She had conflicting emotions. She felt a need to be away from the reminder of her sorrow, but, when she thought of going, the emptiness inside her grew and engulfed her so that she would go into her cave, curl into her bed of boughs by the fire and weep until she fell asleep. Then the snows were too deep, the weather too cold, to consider traveling, so she settled in and would not leave the cave for days, for she could supply her need for water by eating the snow that drifted into the entrance. In the quiet winter nights, with the cold so brittle that the smallest sound seemed to reverberate throughout the entire canyon, she relived every moment she'd had with Duwan and as she remembered there were the whispers, indistinct, distant but comforting. To her knowledge she was the only one, other than valley Drinkers, who could hear them now that Duwan was dead. The whisperings renewed her speculation about what had happened to Duwan. Had the earth claimed him? Other dead bodies moldered, rotted, were eaten by scavengers. (It was more pleasant in the valley since the snows, for the grisly reminders of death were, at least temporarily, covered by a blanket of pure white.) Was he, like the ancestors and those oldsters from the valley, alive? She could not understand how. His heart had stopped. When Sema the elder and the others went back to the earth they had been living, if hardening. No, she told herself, he was dead, deprived even of that doubtful existence as a tall brother.
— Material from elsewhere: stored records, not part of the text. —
(** * statistical_analysis.analyze_df: a shallow embedding

    The repository is one Python function, [analyze_df], that derives two
    per-device features from a table of scan records with pandas, labels
    the devices with scikit-learn's [IsolationForest], rescales the scores
    with [MinMaxScaler] and returns the set of devices labelled [-1].

    Modelling choices.
    - A pandas [DataFrame] is a list of column labels and a list of rows;
      a row is a finite map from column label to cell.  The row index is
      not modelled: every assignment in the source is positional.
    - Cells are dynamically typed ([value]); [NaN] is the missing value.
    - Integers are unbounded ([Z]) and float64 cells are exact rationals
      ([Qc]): rounding is not modelled.  Square roots are taken by a
      function the development is parametric in.
    - The caller's DataFrame is a mutable object shared with the caller:
      [analyze_df] is a state transformer over a [World] that holds it,
      together with the log of the calls made to [IsolationForest.fit].
    - pandas and scikit-learn are libraries, not code of the repository:
      their operations follow their documented behaviour; the randomised
      tree scoring of the forest is a parameter.
    - [analyze_df] is the function on its default path,
      [create_plots=False] and [verbose=False].  [analyze_df_full] is the
      function with its two options: the plots and the messages are the
      trace of the calls made to the operating system, to
      [matplotlib.pyplot] and to [print], in order and with their
      arguments.  What the interpreter, ruptures and the operating system
      decide (the text of a float, the change points, whether a file
      operation is refused) is a parameter, [Runtime]. *)

From Stdlib Require Import QArith Qcanon Qround Lqa.
From stdpp Require Import base option sorting strings numbers countable list gmap.
From stdpp Require Import pretty.

Set Default Proof Using "Type".

Local Open Scope Z_scope.
Local Open Scope Qc_scope.

(** ** Cells, rows and frames *)

Inductive value :=
  | VStr (s : string)
  | VInt (z : Z)
  | VFloat (q : Qc)
  | NaN.

#[global] Instance value_eq_dec : EqDecision value.
Proof. solve_decision. Defined.

#[global] Instance value_inhabited : Inhabited value := populate NaN.

Definition value_code (v : value) : string + Z + Qc + unit :=
  match v with
  | VStr s => inl (inl (inl s))
  | VInt z => inl (inl (inr z))
  | VFloat q => inl (inr q)
  | NaN => inr tt
  end.

Definition value_decode (c : string + Z + Qc + unit) : value :=
  match c with
  | inl (inl (inl s)) => VStr s
  | inl (inl (inr z)) => VInt z
  | inl (inr q) => VFloat q
  | inr _ => NaN
  end.

#[global] Instance value_countable : Countable value.
Proof.
  apply (inj_countable' value_code value_decode).
  by intros [].
Defined.

Abbreviation Row := (gmap string value).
She had not yet accepted that aspect of being a Drinker. To think of half-burying oneself in the earth to become a tree seemed almost as horrible as being killed and left to become a part of the earth through decay. But now that Duwan was of the earth, she began to wonder, and, as she heard the confused, indistinct whispers, she told herself that, when her time came, she would return to the canyon and join Duwan there, to be by his side for—how long? Forever? Did the tall brothers die? She'd seen them killed by Devourers, cut for their wood. How could anything, even a tree, live forever?

"What follows forever?" she asked, aloud.
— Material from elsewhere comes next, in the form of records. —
(** The thread from its start: nothing runs without a report state;
    otherwise [value = state.data] and the loop takes one sample per turn
    until an exception ends the thread. *)
Fixpoint loop (turns : list (Z * option Z)) (t : thread) : outcome thread :=
  match turns with
  | [] => Done t
  | (now, sample) :: rest =>
      match loop_body now sample t with
      | Raise e t' => Raise e t'
      | Done t' => loop rest t'
      end
  end.

Definition __send_report_thread (v : Value) (turns : list (Z * option Z))
  : outcome thread :=
  match get_report_state v with
  | None => Done {| self := v; local_value := None; state_timestamp := 0; sent := [] |}
  | Some state =>
      loop turns {| self := v; local_value := data state;
                    state_timestamp := timestamp state; sent := [] |}
  end.

End value.

(** ** [wappsto/connection/communication.py]: the client socket

    Requests are JSON values.  The batch list and the pending-ack map each
    hold the value of a request; that Python keeps one shared dict object
    behind both is not tracked, and no theorem below depends on it.  Of the
    logger only the error-level records are kept. *)
Module communication.
Import py.

Definition MAX_BULK_SIZE : nat := 10.

(** *** Keys of [packet_awaiting_confirm] *)

(** The hashable JSON values, up to Python's key equality ([True == 1] and
    [False == 0] denote the same key as the numbers). *)
Inductive key : Type :=
| KNone
| KInt (n : Z)
| KStr (s : string).

#[global] Instance key_eq_dec : EqDecision key.
Proof. solve_decision. Defined.

Definition key_to_sum (k : key) : unit + (Z + string) :=
  match k with KNone => inl tt | KInt n => inr (inl n) | KStr s => inr (inr s) end.

Definition key_of_sum (x : unit + (Z + string)) : key :=
  match x with inl _ => KNone | inr (inl n) => KInt n | inr (inr s) => KStr s end.

#[global] Instance key_countable : Countable key.
Proof.
  apply (inj_countable' key_to_sum key_of_sum). by intros [].
Defined.

(** [hash(o)]: lists and dicts are unhashable; using one as a dict key
    raises [TypeError]. *)
Definition hash_key (o : json) : exn + key :=
  match o with
  | JNull => inr KNone
  | JBool b => inr (KInt (if b then 1 else 0))
  | JNum n => inr (KInt n)
  | JStr s => inr (KStr s)
  | JList _ | JDict _ => inl TypeError
  end.

(** *** Collaborators *)

(** Message kinds of [message_data] (the module is not part of these
    sources; only the names are used). *)
Inductive msg_id : Type :=
| SEND_SUCCESS | SEND_REPORT | SEND_FAILED | SEND_RECONNECT
| SEND_CONTROL | SEND_TRACE | SEND_DELETE.

(** A [MessageData] item of the sending queue, with the keyword arguments
    the dispatcher passes. *)
Record MessageData : Type := {
  msg : msg_id;
  rpc_id : json;
  text : option string;
  parent : option string;
  trace_id : json;
  message_data : json;
  control_value_id : option string
}.

(** An error-level record of [wapp_log]: the message and the raw payload
    formatted into it. *)
Record log_record : Type := { log_text : string; log_payload : option json }.

(** The TLS socket: whether the operating system accepts the next [send]
    (otherwise it raises [OSError]) and the frames written so far. *)
Record socket : Type := { writable : bool; wire : list string }.

(** A device and the network, as far as [close] walks them. *)
Record Device : Type := { values : list value.Value }.
Record Network : Type := { network_name : string; devices : list Device }.

(** *** [wappsto/data_operation/data_manager.py]: the data manager

    Of [DataManager] the socket uses the attribute [network] and calls
    [get_by_id].  The class binds no [get_by_id], neither in [__init__] nor
    in its body, so that access is [DataManager.__getattr__]. *)
Module data_manager.

(** Every name [DataManager.__init__] (with [parse_json_file]) binds on the
    instance, and every name the class body binds. *)
Definition init_attributes : list string :=
  ["wapp_log"; "wappsto_encoder"; "wappsto_decoder"; "path_to_calling_file";
   "json_file_name"; "decoded"; "network"].

Definition class_attributes : list string :=
  ["__init__"; "__getattr__"; "get_latest_instance"; "read_file";
   "parse_json_file"; "save_instance"; "get_encoded_network"].

(** What an attribute access that falls to [__getattr__] evaluates to. *)
Inductive attribute : Type :=
| AttrDevices (device_list : list Device)
| AttrNetwork (network_cl : Network)
| AttrNone.

(** [DataManager.__getattr__]: the two deprecated names are answered with
    the network's devices and the network; for every other name the method
    falls off its end and returns [None]. *)
Definition __getattr__ (network : Network) (attr : string) : attribute :=
  if bool_decide (attr ∈ ["device_list"]) then AttrDevices (devices network)
  else if bool_decide (attr ∈ ["network_cl"]) then AttrNetwork network
  else AttrNone.

(** [f(uuid)] on what such an access evaluated to: neither a list, nor a
    [Network] instance, nor [None] is callable. *)
Definition call {A : Type} (f : attribute) (uuid : json) : exn + A :=
  match f with
  | AttrDevices _ | AttrNetwork _ | AttrNone => inl TypeError
  end.

(** [self.data_manager.get_by_id(uuid)] *)
Definition get_by_id {A : Type} (network : Network) (uuid : json) : exn + A :=
  call (__getattr__ network "get_by_id") uuid.

End data_manager.

(** *** Stripping [None] values *)

(** [for x in l: strip(x); if len(x) == 0: l.remove(x)], the loop that both
    [get_object_without_none_values] (on a list value) and [send_data] (on
    the batch) run while they delete from the very list they iterate.
    [front] is the part of the list before the iterator's index, [todo] the
    part from the index on.  Python's list iterator only keeps the index:
    when [remove] deletes an item at or before it, the items behind shift
    left by one and the next index steps over the item that followed, which
    therefore joins [front] unvisited.  [strip] mutates its argument in
    place, also when it raises. *)
Definition strip_loop (strip : json -> outcome json)
  : list json -> list json -> outcome (list json) :=
  fix loop (front todo : list json) {struct todo} : outcome (list json) :=
    match todo with
    | [] => Done front
    | x :: rest =>
        match strip x with
        | Raise e x' => Raise e (front ++ x' :: rest)
        | Done x' =>
            if len0 x' then
              let front' := remove_first eq_empty_dict (front ++ [x']) in
              match rest with
              | [] => Done front'
              | skipped :: rest' => loop (front' ++ [skipped]) rest'
              end
            else loop (front ++ [x']) rest
        end
    end.

Definition cons_item (kv : string * json) (o : outcome (list (string * json)))
  : outcome (list (string * json)) :=
  match o with
  | Done l => Done (kv :: l)
  | Raise e l => Raise e (kv :: l)
  end.

(** [get_object_without_none_values]: the items are visited in the order of
    the snapshot [list(encoded_object.items())]; deleting a key leaves the
    other items as they are.  Calling it on anything but a dict raises
    [AttributeError] (no [items]). *)
Fixpoint get_object_without_none_values (encoded_object : json) : outcome json :=
  match encoded_object with
  | JDict fields =>
      let fix items (todo : list (string * json)) : outcome (list (string * json)) :=
        match todo with
        | [] => Done []
        | (key, val) :: rest =>
            match val with
            | JNull => items rest
            | JDict _ =>
                match get_object_without_none_values val with
                | Raise e val' => Raise e ((key, val') :: rest)
                | Done val' =>
                    if len0 val' then items rest
                    else cons_item (key, val') (items rest)
                end
            | JList elements =>
                match strip_loop get_object_without_none_values [] elements with
                | Raise e elements' => Raise e ((key, JList elements') :: rest)
                | Done elements' =>
                    if len0 (JList elements') then items rest
                    else cons_item (key, JList elements') (items rest)
                end
            | _ => cons_item (key, val) (items rest)
            end
        end in
      match items fields with
      | Done fields' => Done (JDict fields')
      | Raise e fields' => Raise e (JDict fields')
      end
  | _ => Raise AttributeError encoded_object
  end.

Section ClientSocket.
"Eternity," came the answer, clearly.

She jumped, startled. She came to her knees on her bed of boughs and looked around. The fire had burned low. She threw on dead branches and the light flickered. The entrance was almost totally blocked by snow.
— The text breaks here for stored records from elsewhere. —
(* ===== verification/_CoqProject ===== *)
-Q . S2P
Prelude.v
CoordTypes.v
Placement.v
Reconfig.v
ReconfigProps.v
PlanTheorems.v
StorageTypes.v
RuntimeTypes.v
Runtime.v
CoordServer.v
RuntimeProps.v
RuntimeTheorems.v
SlotReducer.v
Journal.v
JournalShard.v
BadgerDB.v
HAStore.v
HAEngine.v
HAWorld.v
SlotOwner.v
Backend.v
Badger.v
Node.v
NodeTheorems.v
Materializer.v
SlotLifecycle.v
Recovery.v
JournalTheorems.v
BadgerProps.v
BadgerLocal.v
SlotMessages.v
SlotCommands.v
SlotProps.v
BackendProps.v
SlotTheorems.v
OwnerProps.v
OwnerTermination.v
OwnerFindings.v
SlotFailover.v
SlotCommandTheorems.v
RecoveryTheorems.v
JournalShardTheorems.v
MaterializerTheorems.v
BadgerTheorems.v
RuntimeBadger.v
RuntimeBadgerTheorems.v
HATheorems.v
Router.v
RouterTheorems.v
Chain.v
ChainTheorems.v
Wire.v
WireErrors.v
WireTheorems.v
ReplicationSession.v
ReplicationStream.v
ReplicationProps.v
ReplicationTheorems.v
Security.v
Rpc.v
RpcTheorems.v
Standalone.v
StandaloneWorld.v
StandaloneTheorems.v
StandaloneLiveness.v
"Who?" she asked. "Is it you, Sema? Speak to me. Tell me of Duwan." Silence. Massed whisperings.

With the morning she went to the green pillar that had been Duwan and brushed away snow with a fresh bough. The moss-like covering was denser, and seemed to glow with life. She touched it. It was not unpleasant to the touch.

"Duwan," she whispered. "Do you live? If you live tell me, and I will join you now."

The silence activated her pain and in a frenzy she began to dig away at the snow until she reached the frozen earth and broke fingernails trying to dig a hole into which she would plant herself.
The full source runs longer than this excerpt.